The Basel Committee on Banking Supervision's new capital plans, unveiled at the weekend, aim to make banks safer and prevent a repeat of the credit crisis.
The regime will be phased in in stages from Jan. 1 2013, but questions remain over the final shape of new hybrids that regulators want banks to hold. And in the meantime, some banks have hybrids to refinance.
Banks have used Tier 1 hybrid bonds in the past to help boost their capital. These instruments have equity-like characteristics, but are cheaper than equity partly because coupon payments have been tax-deductible.
Under the new Basel rules, regulators want them to be even more like equity, with more loss-absorbing features, making them more costly for banks to sell to investors who will want higher coupons for taking on the extra risk.
 

There are some 24 billion euros of Tier 1 bonds with redemptions coming up for European banks in 2010 and 2011, according to data from Bank of America Merrill Lynch.
These banks will have to decide whether to redeem them and replace them but the regulatory uncertainty will not make this easy.
Italian bank Intesa Sanpaolo, for example, has a 1 billion euro Tier 1 bond redemption due in November.
The Basel Committee has said only bonds issued before Sept. 12 should qualify for its transition arrangements.
"It looks to us as though only Tier 1s issued before the weekend will be grandfathered if they don't meet the new conditions," said Simon Adamson, analyst at CreditSights.
"Instruments issued from now onwards will only qualify for inclusion in Tier 1 if they meet the loss absorbency criteria laid out in the recent proposals and those proposals are open to consultation until the beginning of October," CreditSights also said in a note. "There is likely to be a hiatus in new issuance of hybrid Tier 1."
Uncertainty over the new Basel rules had kept a lid on new issuance of hybrids this year.
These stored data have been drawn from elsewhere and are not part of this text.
(* ===== verification/Prelude.v ===== *)
(** * TokenFactory web console: the pricing editor and its helpers

    TokenFactory is a gateway for AI model APIs: a Go backend that relays and
    bills requests, and a React console (web/src) in which an administrator
    sets what each model costs and tries models in a playground.  This
    development covers the console's own logic, first of all the pricing
    editor, which reads the stored option maps, lets the administrator edit
    prices in many forms (per token, per request, tiers, video and image
    tables, JSON) and writes the maps back.

    ** The parts and the files

    - [Prelude]: record update, exceptions ([E + A] with [x <~ e ;; k]),
      generic list lemmas.
    - [JsNumber], [JsString], [JsValue], [JsJson]: the language.  Numbers are
      binary64 values ([spec_float]) with the arithmetic written out; strings
      are lists of UTF-16 code units ([jsstr]) with decimal and shortest
      printing, [toFixed], [trim] and the like; values are the inductive
      [jsval] with coercions, property access and property order;
      [JSON.parse] and [JSON.stringify].  Case mapping outside ASCII and
      [localeCompare] are the class [Unicode] (ECMA-402 data, not in the
      repository); [t], the translation function of i18next, is a parameter.
    - [JsReprint]: the values [JSON.parse] returns, reading is local to the
      text read, trimming a text does not change its value, and printing a
      parsed value gives a text that is printed the same again.
    - [JsOrder]: rounding, product, sum and quotient are monotone, for the
      theorems that compare prices.
    - [JsRound]: the error of one rounded operation and of chains of them, as
      rationals, for the theorems on amounts; [Math.floor] and [Math.ceil].
    - [TierPricing]: pages/Setting/Ratio/utils/requestTierPricing.js.
    - [PricingModel]: the numeric helpers, stored rules and [buildModelState]
      of pages/Setting/Ratio/hooks/useModelPricingEditorState.js.
    - [PricingSerialize]: [serializeModel] of the same file, with its row
      normalisations and its errors.
    - [PricingView]: [getModelWarnings], [buildSummaryText],
      [buildOptionalFieldToggles] and [buildPreviewRows].
    - [VideoPricingJson] (Module [VideoJson]): utils/videoPricingJson.js, the
      JSON form of the video prices with comments.
    - [PricingEditor]: the hook [useModelPricingEditorState]: its state
      variables as the record [EditorState], its arguments as [Props], the
      load effect, the selection effects ([settle]) and one definition per
      handler.
    - [PricingPage]: components/ModelPricingEditor.jsx: the page's own state
      ([Page]: shown tier categories, JSON mode, dialogs) and handlers.
    - [PricingMachine]: page and hook as a state machine: every action,
      reload and phase of the asynchronous save is a step.
    - [PricingSave]: what a save sends and how it reads back.
    - [StatusCodes]: helpers/statusCodeRules.js (lists of status codes and
      ranges) and components/table/channels/modals/statusCodeRiskGuard.js
      (the status code mapping of a channel).
    - [BillingFormula]: helpers/billingFormula.js, the rates of a channel from
      its ratios, discount and markup, and the channel lookups of
      helpers/utils.jsx it calls.
    - [PricingFilter]: hooks/model-pricing: the facets of
      usePricingFilterCounts.js and the filters of useModelPricingData.jsx.
    - [MarketPrice]: the prices of the model market and the commission
      percentages of helpers/utils.jsx, and [displayPrice].
    - [MarketSort]: the rows and the sort orders of
      hooks/model-pricing/useModelPricingData.jsx.
    - [MarketPage]: the state, handlers and request of the same hook, as a
      state machine.
    - [ParamOverride]: components/table/channels/modals/
      ParamOverrideEditorModal.jsx, the rules of a channel's parameter
      override: their modes, the drafts of two kinds of values, validation,
      loading ([parseInitialState]) and saving ([buildOperationsJson]).
      Identifiers come from a module-level counter and the clock; the
      functions that take one are in the state monad [Gen].
    - [ParamReload]: a saved override opened again.
    - [ParamOverrideEditor]: the dialog of the same file: its state variables
      as the record [Editor], its effects ([open_dialog], [settle]) and one
      definition per handler.
    - [ParamMachine]: the dialog as a state machine and its properties.
    - [UpstreamSync]: pages/Setting/Ratio/UpstreamRatioSync.jsx, the
      comparison with the prices of upstream channels: names and keys,
      numbers, the conflict check and the merge of ticked values into the
      option maps ([build_final]) with the requests of a save ([updates]).
    - [UpstreamMerge]: the merge seen as writes to locations (channel or
      global, field, model).
    - [UpstreamSave]: the requests read back; columns and channels.
    - [UpstreamSyncPage]: the page's state ([Sync]), handlers, replies of the
      asynchronous requests, table rows and cell texts.
    - [UpstreamMachine]: the page as a state machine and its properties.
    - [QuotaDisplay]: helpers/render.jsx, quota amounts: the text shown for a
      quota or a list of them, and amounts of input boxes.
    - [QuotaShown]: what these texts and amounts are worth.
    - [PlaygroundText]: the messages of the playground ([Message]) and their
      helpers in helpers/utils.jsx; thoughts in tags.
    - [PlaygroundMedia]: helpers/playgroundImageUtils.js,
      helpers/playgroundVideoUtils.js and [buildApiPayload] of helpers/api.js.
    - [PlaygroundChat]: hooks/playground/useApiRequest.jsx.  A function given
      to [setMessage] is an [Update], run by [run_update]; the listeners of a
      stream and the handling of a reply return lists of [Command]s; polling
      is a function of the replies.
    - [PlaygroundActions]: identifiers and stored messages of
      usePlaygroundState.js, the actions of useMessageActions.jsx and
      useMessageEdit.jsx, sending and preview of pages/Playground/index.jsx,
      useSyncMessageAndCustomBody.js.
    - [PlaygroundPage]: pages/Playground/index.jsx, the conversations of the
      three modes ([PlayPage]) with the effects that keep them.
    - [PlaygroundSettings]: components/playground/configStorage.js, the
      settings of usePlaygroundState.js and the loading of models, routes and
      groups of useDataLoader.js.

    The files follow the calls: the page calls the hook, the hook calls
    [buildModelState] when options arrive and [serializeModel] when they are
    saved, the JSON editor and the tier rules are called by both.  Status
    codes, billing, model market, parameter overrides, the upstream
    synchronisation, quota amounts and the playground are components of their
    own on the same language model.

    ** What the theorems show

    - Saving a model ([PricingSerialize]): exactly when it fails; every
      stored number is finite; video tables are well formed; image tables and
      a per-request price exclude each other; tiers of shown categories
      survive a save and a reload, those of hidden ones do not; image prices
      without an input price are lost.
    - Warnings and preview ([PricingView]): a model without a warning can be
      saved; each previewed ratio tells what is stored; the duplicate check is
      exact and loaded tables pass it.
    - The JSON editor: the exported text parses to the exported data for
      every model; importing it again keeps the prices of the six resolutions
      it knows, makes one table of the upload and generation prices, and loses
      all other resolutions.
    - Tier rules: validation accepts exactly the well-formed rules, whose
      price tables tile the token counts; serialisation round-trips.
    - Numbers: [formatNumber] and [toNumericString] are canonical.
    - The page: an invariant of all reachable states; a save sends exactly
      the saved models' prices, or nothing on an error, and what it sends is
      loaded back as the same maps; the table's pages cover the models; the
      offered resolutions keep tables free of duplicates; and two defects: a
      save drops the tiers of hidden categories for all models, and does not
      contain a draft of the JSON mode.
    - Status codes: a list is accepted exactly when each part is a numeral or a
      range of two within 100 to 599, and its ranges contain exactly the codes
      written; the normal form is
      canonical and parses to itself; the guard reports exactly the new risky
      redirects.
    - Billing: markup never lowers a rate below the discounted cost; rates
      follow the percentages; a log entry without billing data shows the
      discounted rates; the cost view lists each price at most once.
    - Model market: the facet lists and the page's own filter agree; the
      group used is the cheapest; the range over the channels is tight; the
      rows of a load are listed by name and quota type with distinct keys, and
      each sort order ranks them by its own key; a detail reopened within
      300 ms of a close loses its model.
    - Parameter overrides: an invariant of all reachable states of the dialog
      (distinct identifiers, a selected rule); a rule set is saved exactly
      when each rule has what its mode needs, the message names the first
      that has not, and what is saved reloads to the same rules and the same
      text; dragging moves one rule; what is saved is canonical JSON; and two
      defects: a string value that reads as JSON changes its type, and the
      rules of prune_objects cannot be edited.
    - Upstream synchronisation: the merge changes exactly the ticked fields
      and removes a stated list of fields of the other billing category (no
      tiers); the saved options read
      back as the merged maps; a column determines its channel; the ticked
      values of a model stay in one category in all reachable states; the
      loading flags end once all requests are answered; and two defects: a
      confirmed tier price leaves the fixed price, and the presets are asked
      at the default endpoint.
    - Quota amounts: an entered amount gives its quota back; a shown amount
      is within two units of the last digit of the amount and never zero for
      a positive one; a total differs from its rows by at most a unit per
      row; the search for the digits ends.
    - The playground: the page implements three conversations with a saved
      copy, which every change of the mode loads over them; a streamed answer is the texts of its chunks however it is cut, a
      failed stream keeps what was received, and late events change nothing;
      polling of a video task ends with one final state; identifiers are made
      unique once; thoughts and answer are separated exactly; pictures and
      the custom request body round-trip; deleting and editing change exactly
      the message; a conversation read from the older storage is closed as
      the stop button closes it; and defects: a change of the mode loads the
      stored conversations over newer text, a loading message is restored as
      loading, and a video task is polled twice.
    - Its settings: one run of the loader's effect settles the selection; an
      exported configuration comes back, but for a custom request mode that is
      off.

    ** Choices

    The JSON parser recurses on fuel, [json_fuel s = S (2 * length s)];
    [parse_fuel_enough] proves that more fuel changes no result, since every
    call that recurses twice consumes a character.  The shortest printing of
    a number searches at most 17 digits, which always suffices, and the
    proofs of the round trips go through that search.

    Property access sees own properties only, so names that shadow
    [Object.prototype] ("constructor", "__proto__") are outside the model.
    React's batching is modelled as: a handler maps the state of the render
    it was created in; where a handler uses a value of its render after an
    update was queued ([handleSubmit_from]) the two states are separate
    arguments.  The effect that shows tier categories compares references; a
    step may run it at any time and must when a watched tier changed.
    Sorting is a stable insertion sort, which any stable sort with a consistent
    comparison equals.  Identity of objects is not modelled; the
    synchronisation page compares objects with [===], and the comparison is a
    parameter there.  A handler that awaits a reply is split at the await; what it captured is kept with
    the pending request.  Messages of the playground are values; where the
    code looks for one by reference, its position is a parameter.  Polling
    runs for its 120 attempts, the bound of the code, on any replies.

    ** Not modelled

    The Go backend; JSX trees, styles and event wiring; HTTP and browser
    services; translations; the demo calculator of video prices; a page's own
    [onSaveOutput] callback; the field guide of the parameter overrides.  The
    remaining pages and helpers of the console are listed with their reasons
    in the project manifest. *)
From Stdlib Require Import ZArith Lia Sorting.Sorted.
From stdpp Require Import base list.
But an upbeat mood in the bond markets this month has helped spur some deals.
Italy's Monte dei Paschi di Siena and Lloyds, for example, did Lower Tier 2 bonds earlier at the beginning of September.
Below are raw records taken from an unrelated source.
(* ===== verification/JsValue.v ===== *)
(** * ECMAScript values

    The dynamic values the program computes with: what [JSON.parse] returns
    and what option maps hold, with the coercions ([Boolean], [String],
    [Number], [||], [??]), property access and the property order of
    ordinary objects.  Property access sees own properties only: keys that
    shadow [Object.prototype] ("constructor", "toString", "__proto__", ...)
    are outside the model. *)

From Stdlib Require Import SpecFloat.
From stdpp Require Import base list numbers strings.
From S2P Require Import Prelude JsNumber JsString.
Local Open Scope Z_scope.

Unset Elimination Schemes.
Inductive jsval :=
  | VUndef
  | VNull
  | VBool (b : bool)
  | VNum (n : spec_float)
  | VStr (s : jsstr)
  | VArr (l : list jsval)
  | VObj (o : list (jsstr * jsval)).
Set Elimination Schemes.

(** Induction through the elements of arrays and objects. *)
Section jsval_ind.
Variable P : jsval -> Prop.
Hypothesis HUndef : P VUndef.
Hypothesis HNull : P VNull.
Hypothesis HBool : forall b, P (VBool b).
Hypothesis HNum : forall n, P (VNum n).
Hypothesis HStr : forall s, P (VStr s).
Hypothesis HArr : forall l, Forall P l -> P (VArr l).
Hypothesis HObj : forall o, Forall (fun kv => P (snd kv)) o -> P (VObj o).

Fixpoint jsval_ind (v : jsval) : P v :=
  match v with
  | VUndef => HUndef
  | VNull => HNull
  | VBool b => HBool b
  | VNum n => HNum n
  | VStr s => HStr s
  | VArr l => HArr l
      ((fix go (l : list jsval) : Forall P l :=
          match l with
          | [] => Forall_nil_2 P
          | x :: r => Forall_cons_2 P x r (jsval_ind x) (go r)
          end) l)
  | VObj o => HObj o
      ((fix go (o : list (jsstr * jsval)) : Forall (fun kv => P (snd kv)) o :=
          match o with
          | [] => Forall_nil_2 _
          | kv :: r => Forall_cons_2 _ kv r (jsval_ind (snd kv)) (go r)
          end) o)
  end.
End jsval_ind.

(** ** Coercions *)

Definition num_truthy (x : spec_float) : bool :=
  match x with S754_nan | S754_zero _ => false | _ => true end.

Definition str_truthy (s : jsstr) : bool := match s with [] => false | _ => true end.

(** [Boolean(v)] *)
Definition truthy (v : jsval) : bool :=
  match v with
  | VUndef | VNull => false
  | VBool b => b
  | VNum x => num_truthy x
  | VStr s => str_truthy s
  | VArr _ | VObj _ => true
  end.

(** [v == null] *)
Definition nullish (v : jsval) : bool :=
  match v with VUndef | VNull => true | _ => false end.

(** [a || b] and [a ?? b] *)
Definition js_or (a b : jsval) : jsval := if truthy a then a else b.
Definition js_nullish_or (a b : jsval) : jsval := if nullish a then b else a.
Infix "|||" := js_or (at level 50, left associativity) : js_scope.
Infix "???" := js_nullish_or (at level 50, left associativity) : js_scope.

(** [s1 || s2] on strings *)
Definition str_or (a b : jsstr) : jsstr := if str_truthy a then a else b.

(** [String(v)] *)
Fixpoint to_str (v : jsval) : jsstr :=
  match v with
  | VUndef => js "undefined"
  | VNull => js "null"
  | VBool b => if b then js "true" else js "false"
  | VNum x => str_of_num x
  | VStr s => s
  | VArr l => join [44] (map (fun v => if nullish v then [] else to_str v) l)
  | VObj _ => js "[object Object]"
  end.

(** [Number(v)] *)
Definition to_num (v : jsval) : spec_float :=
  match v with
  | VUndef => nan
  | VNull => n0
  | VBool b => if b then n1 else n0
  | VNum x => x
  | VStr s => num_of_str s
  | VArr _ => num_of_str (to_str v)
  | VObj _ => nan
  end.

(** [v && typeof v === 'object'] *)
Definition is_obj (v : jsval) : bool :=
  match v with VArr _ | VObj _ => true | _ => false end.

(** [Array.isArray(v)] and [Array.isArray(v) ? v : \[\]] *)
Definition is_arr (v : jsval) : bool := match v with VArr _ => true | _ => false end.
Definition as_arr (v : jsval) : list jsval := match v with VArr l => l | _ => [] end.

(** [v === s] for a string [s] *)
Definition is_str (v : jsval) (s : jsstr) : bool :=
  match v with VStr t => bool_decide (t = s) | _ => false end.

(** [a === b] on strings, numbers and booleans *)
Definition strict_eq (a b : jsval) : bool :=
  match a, b with
  | VUndef, VUndef | VNull, VNull => true
  | VBool x, VBool y => Bool.eqb x y
  | VNum x, VNum y => neqb x y
  | VStr x, VStr y => bool_decide (x = y)
  | _, _ => false
  end.

(** ** Objects *)

(** A canonical array index, which orders before other keys. *)
Definition array_index (k : jsstr) : option Z :=
  match k with
  | [] => None
  | c :: r =>
      if forallb is_digit k && (negb (c =? 48) || bool_decide (r = []))
         && (digits_val k <? 4294967295)
      then Some (digits_val k) else None
  end.

Fixpoint assoc_get {A} (o : list (jsstr * A)) (k : jsstr) : option A :=
  match o with
  | [] => None
  | (k', v) :: r => if bool_decide (k = k') then Some v else assoc_get r k
  end.

Fixpoint assoc_replace {A} (o : list (jsstr * A)) (k : jsstr) (v : A) : list (jsstr * A) :=
  match o with
  | [] => []
  | (k', w) :: r => if bool_decide (k = k') then (k, v) :: r else (k', w) :: assoc_replace r k v
  end.

(** Where a fresh key goes: array indices first, ascending; then the other
    keys in insertion order. *)
Fixpoint assoc_insert {A} (o : list (jsstr * A)) (k : jsstr) (v : A) : list (jsstr * A) :=
  match o with
  | [] => [(k, v)]
  | (k', w) :: r =>
      match array_index k, array_index k' with
      | Some i, Some j => if i <? j then (k, v) :: o else (k', w) :: assoc_insert r k v
      | Some _, None => (k, v) :: o
      | None, _ => (k', w) :: assoc_insert r k v
      end
  end.

(** [o\[k\] = v] *)
Definition assoc_set {A} (o : list (jsstr * A)) (k : jsstr) (v : A) : list (jsstr * A) :=
  match assoc_get o k with
  | Some _ => assoc_replace o k v
  | None => assoc_insert o k v
  end.

(** [{ ...a, ...b }] *)
Definition spread (a b : list (jsstr * jsval)) : list (jsstr * jsval) :=
  fold_left (fun acc kv => assoc_set acc (fst kv) (snd kv)) b
    (fold_left (fun acc kv => assoc_set acc (fst kv) (snd kv)) a []).

(** [delete o\[k\]] *)
Definition assoc_delete {A} (o : list (jsstr * A)) (k : jsstr) : list (jsstr * A) :=
  base.filter (fun kv => fst kv <> k) o.

(** [v?.k] and [v?.\[k\]] *)
Definition vget (v : jsval) (k : jsstr) : jsval :=
  match v with
  | VObj o => default VUndef (assoc_get o k)
  | VArr l =>
      if bool_decide (k = js "length") then VNum (num_of_Z (Z.of_nat (length l)))
      else match array_index k with
           | Some i => default VUndef (l !! Z.to_nat i)
           | None => VUndef
           end
  | VStr s =>
      if bool_decide (k = js "length") then VNum (num_of_Z (Z.of_nat (length s)))
      else match array_index k with
           | Some i => match s !! Z.to_nat i with Some c => VStr [c] | None => VUndef end
           | None => VUndef
           end
  | _ => VUndef
  end.

(** [Object.keys(v)] and [Object.entries(v)] of an object *)
Definition keys_of (v : jsval) : list jsstr :=
  match v with
  | VObj o => map fst o
  | VArr l => map (fun i => dec_digits (Z.of_nat i)) (seq 0 (length l))
  | _ => []
  end.

Definition entries_of (v : jsval) : list (jsstr * jsval) :=
  match v with
  | VObj o => o
  | VArr l => zip_with (fun i v => (dec_digits (Z.of_nat i), v)) (seq 0 (length l)) l
  | _ => []
  end.

(** ** Facts about association lists *)

Section assoc.
Context {A : Type}.
Implicit Types (o : list (jsstr * A)) (k : jsstr) (v : A).

Lemma assoc_get_replace o k v k' : assoc_get o k <> None ->
  assoc_get (assoc_replace o k v) k' = if decide (k' = k) then Some v else assoc_get o k'.
Proof.
  induction o as [|[a w] o IH]; cbn; [done|].
  destruct (decide (k = a)) as [->|Hka].
  - rewrite bool_decide_true by done. intros _. cbn. repeat case_decide; by simplify_eq.
  - rewrite (bool_decide_false (k = a)) by done. intros Hk. cbn.
    rewrite IH by done. repeat case_decide; by simplify_eq.
Qed.

Lemma assoc_get_insert o k v k' : assoc_get o k = None ->
  assoc_get (assoc_insert o k v) k' = if decide (k' = k) then Some v else assoc_get o k'.
Proof.
  induction o as [|[a w] o IH]; cbn.
  - intros _. repeat case_decide; by simplify_eq.
  - case_bool_decide as Hka; [done|]. intros Hk. specialize (IH Hk).
    assert (E : assoc_get ((a, w) :: assoc_insert o k v) k'
                = if decide (k' = k) then Some v else assoc_get ((a, w) :: o) k').
    { cbn. rewrite IH. repeat case_decide; repeat case_bool_decide; by simplify_eq. }
    assert (E' : assoc_get ((k, v) :: (a, w) :: o) k'
                = if decide (k' = k) then Some v else assoc_get ((a, w) :: o) k').
    { cbn. repeat case_decide; repeat case_bool_decide; by simplify_eq. }
    destruct (array_index k) as [i|]; [destruct (array_index a) as [j|]|];
      [destruct (i <? j)|..]; first [exact E | exact E'].
Qed.

Lemma assoc_get_set o k v k' :
  assoc_get (assoc_set o k v) k' = if decide (k' = k) then Some v else assoc_get o k'.
Proof.
  unfold assoc_set. destruct (assoc_get o k) eqn:E.
  - apply assoc_get_replace. by rewrite E.
  - by apply assoc_get_insert.
Qed.

Lemma assoc_get_delete o k k' :
  assoc_get (assoc_delete o k) k' = if decide (k' = k) then None else assoc_get o k'.
Proof.
  unfold assoc_delete. induction o as [|[a w] o IH].
  - cbn. by case_decide.
  - rewrite filter_cons. cbn [fst]. destruct (decide (a <> k)) as [Ha|Ha].
    + cbn. rewrite IH. repeat case_decide; repeat case_bool_decide; by simplify_eq.
    + apply dec_stable in Ha as ->. rewrite IH. cbn.
      repeat case_decide; repeat case_bool_decide; by simplify_eq.
Qed.

Lemma assoc_get_Some_In o k v : assoc_get o k = Some v -> (k, v) ∈ o.
Proof.
  induction o as [|[a w] o IH]; cbn; [done|]. case_bool_decide; intros; simplify_eq.
  - apply list_elem_of_here.
  - apply list_elem_of_further. auto.
Qed.
End assoc.

(** ** Well-formed values: every number inside is a binary64 value *)

Fixpoint wf (v : jsval) : Prop :=
  match v with
  | VNum x => valid x
  | VArr l => fold_right (fun v P => wf v /\ P) True l
  | VObj o => fold_right (fun kv P => wf (snd kv) /\ P) True o
  | _ => True
  end.

Lemma wf_arr l : wf (VArr l) <-> Forall wf l.
Proof.
  cbn. induction l as [|v l IH]; cbn; [split; by constructor|].
  rewrite Forall_cons, IH. done.
Qed.

Lemma wf_obj o : wf (VObj o) <-> Forall (fun kv => wf (snd kv)) o.
Proof.
  cbn. induction o as [|v l IH]; cbn; [split; by constructor|].
  rewrite Forall_cons, IH. done.
Qed.

Lemma to_num_valid v : wf v -> valid (to_num v).
Proof.
  destruct v as [| |[]| | | |]; intros H; try exact I; try exact H;
    first [apply num_of_Z_valid | apply num_of_str_valid].
Qed.

Lemma wf_vget v k : wf v -> wf (vget v k).
Proof.
  destruct v as [| | | |s|l|o]; try done; intros H; cbn.
  - repeat case_match; cbn; auto with js_num.
  - apply wf_arr in H. repeat case_match; cbn; auto with js_num.
    destruct (l !! _) eqn:E; cbn; [|done]. eapply Forall_lookup_1; eauto.
  - apply wf_obj in H. destruct (assoc_get o k) eqn:E; cbn; [|done].
    apply assoc_get_Some_In in E. rewrite Forall_forall in H. by apply (H (k, j)).
Qed.

Lemma wf_as_arr v : wf v -> Forall wf (as_arr v).
Proof. destruct v; try by constructor. apply wf_arr. Qed.

Lemma wf_or a b : wf a -> wf b -> wf (js_or a b).
Proof. unfold js_or. by case_match. Qed.

Lemma wf_nullish_or a b : wf a -> wf b -> wf (js_nullish_or a b).
Proof. unfold js_nullish_or. by case_match. Qed.

#[export] Hint Resolve to_num_valid wf_vget wf_or wf_nullish_or : js_num.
More were expected to follow.
"You have a situation of ambiguity rather than clarity," said a capital specialist at an international banking group. "The Basel press release does not give clarity for deals in the pipeline," he said.
"Where issues are on an opportunistic basis they may be put on hold, but some banks could decide to go ahead as coupon levels are attractive at the moment."